🤖 AI Summary
This work addresses the lack of concise and reproducible baseline systems in AI-driven automated theorem proving, which hinders fair architectural comparisons. To this end, we propose a minimalist yet competitive proof agent that integrates three core mechanisms: iterative proof refinement, theorem library retrieval, and context management. The system enables systematic evaluation of diverse large language models and design choices, achieving performance on par with state-of-the-art methods across multiple heterogeneous benchmarks. Our experiments demonstrate that iterative proof generation significantly outperforms single-pass generation, offering superior sample efficiency and reduced inference cost. The codebase is publicly released to provide the community with a standardized reference implementation.
📝 Abstract
We propose a minimal agentic baseline that enables systematic comparison across different AI-based theorem prover architectures.

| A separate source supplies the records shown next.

Lemma C10_diagonal_flag_duplicates_witness :
  exists (b raw : batch Q tensor) (w' : world),
    get_batch paired_draws one_game_buffer [0; 0; 1] fresh = (Ok b, w') /\
    b = doubled raw /\
    observation_batch b =
      [ [[[1; 2]; [3; 4]]]; [[[5; 6]; [7; 8]]];
        [[[1; 2]; [3; 4]]]; [[[5; 6]; [7; 8]]] ].
Proof.
  destruct (get_batch paired_draws one_game_buffer [0; 0; 1] fresh)
    as [[b | e] w'] eqn:E.
  - destruct (C10_diagonal_flag_duplicates paired_draws one_game_buffer
                fresh w' b E) as (raw & _ & Hb & _).
    exists b, raw, w'. split; [reflexivity | ]. split; [exact Hb | ].
    vm_compute in E. injection E as <- _. reflexivity.
  - vm_compute in E. discriminate E.
Defined.

(** C2: the observations appended for an enabled symmetry flag are not
    flipped.  With one sample drawn and any single flag enabled, the
    appended observation is the sampled observation itself, which differs
    from each of its flips. *)
Theorem C2_observations_not_flipped :
  let o : tensor := [[[1; 2]; [3; 4]]] in
  (exists b w',
     get_batch paired_draws one_game_buffer_2 [1; 0; 0] fresh = (Ok b, w') /\
     observation_batch b = [o; o]) /\
  (exists b w',
     get_batch paired_draws one_game_buffer_2 [0; 1; 0] fresh = (Ok b, w') /\
     observation_batch b = [o; o]) /\
  (exists b w',
     get_batch paired_draws one_game_buffer_2 [0; 0; 1] fresh = (Ok b, w') /\
     observation_batch b = [o; o]) /\
  flip_rows o <> o /\ flip_columns o <> o /\ flip_both o <> o.
Proof.
  cbv zeta.
  split; [ | split; [ | split]];
    try (eexists; eexists; split; [vm_compute; reflexivity | reflexivity]).
  repeat split; discriminate.
Qed.

(** C3: the five lists of an augmented batch are not aligned.  With the
    first flag enabled and two different samples drawn, the appended
    observations come in reverse order while the labels are appended in
    the drawing order: entry 2 holds the observation of sample 1 with the
    actions, values, rewards and policies of sample 0. *)
Theorem C3_labels_misaligned :
  exists b w',
    get_batch paired_draws two_game_buffer [1; 0; 0] fresh = (Ok b, w') /\
    nth_error (observation_batch b) 2 = nth_error (observation_batch b) 1 /\
    nth_error (observation_batch b) 2 <> nth_error (observation_batch b) 0 /\
    nth_error (action_batch b) 2 = nth_error (action_batch b) 0 /\
    nth_error (action_batch b) 2 <> nth_error (action_batch b) 1 /\
    nth_error (value_batch b) 2 = nth_error (value_batch b) 0 /\
    nth_error (value_batch b) 2 <> nth_error (value_batch b) 1 /\
    nth_error (reward_batch b) 2 = nth_error (reward_batch b) 0 /\
    nth_error (reward_batch b) 2 <> nth_error (reward_batch b) 1 /\
    nth_error (policy_batch b) 2 = nth_error (policy_batch b) 0 /\
    nth_error (policy_batch b) 2 <> nth_error (policy_batch b) 1.
Proof.
  eexists. eexists. split; [vm_compute; reflexivity | ].
  cbn. repeat split; (reflexivity || discriminate).
Qed.

(** * Further properties *)

(** ** [make_target]: lengths, recorded entries, exceptions *)

Lemma foldM_app {A B} (f : B -> A -> result B) (l1 l2 : list A) (b : B) :
  foldM f (l1 ++ l2) b = rbind (foldM f l1 b) (foldM f l2).
Proof.
  revert b. induction l1 as [| x l1 IH]; intros b; cbn [app foldM rbind].
  - reflexivity.
  - destruct (f b x) as [b' | e]; cbn [rbind]; [apply IH | reflexivity].
Qed.

Lemma index_raises_IndexError {A} (l : list A) (i : Z) :
  raises_only is_IndexError (Py.index l i).
Proof.
  intros e. unfold Py.index, is_IndexError.
  destruct (_ <? 0); [intros [= <-]; reflexivity | ].
  destruct (nth_error l _); [discriminate | intros [= <-]; reflexivity].
Qed.

Lemma raises_only_mapM_in {A B} (P : exn -> Prop) (f : A -> result B)
    (l : list A) :
  (forall x, In x l -> raises_only P (f x)) -> raises_only P (mapM f l).
Proof.
  induction l as [| x l IH]; intros Hf; cbn [mapM].
  - apply raises_only_Ok.
  - apply raises_only_bind; [apply Hf; left; reflexivity | intros y].
    apply raises_only_bind; [ | intros ys; apply raises_only_Ok].
    apply IH. intros x' Hx'. apply Hf. right. exact Hx'.
Qed.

This design implements the core features shared among state-of-the-art systems: iterative proof refinement, library search and context management. We evaluate our baseline using qualitatively different benchmarks and compare various popular models and design choices, and demonstrate competitive performance compared to state-of-the-art approaches, while using a significantly simpler architecture. Our results demonstrate consistent advantages of an iterative approach over multiple single-shot generations, especially in terms of sample efficiency and cost effectiveness. The implementation is released open-source as a candidate reference for future research and as an accessible prover for the community.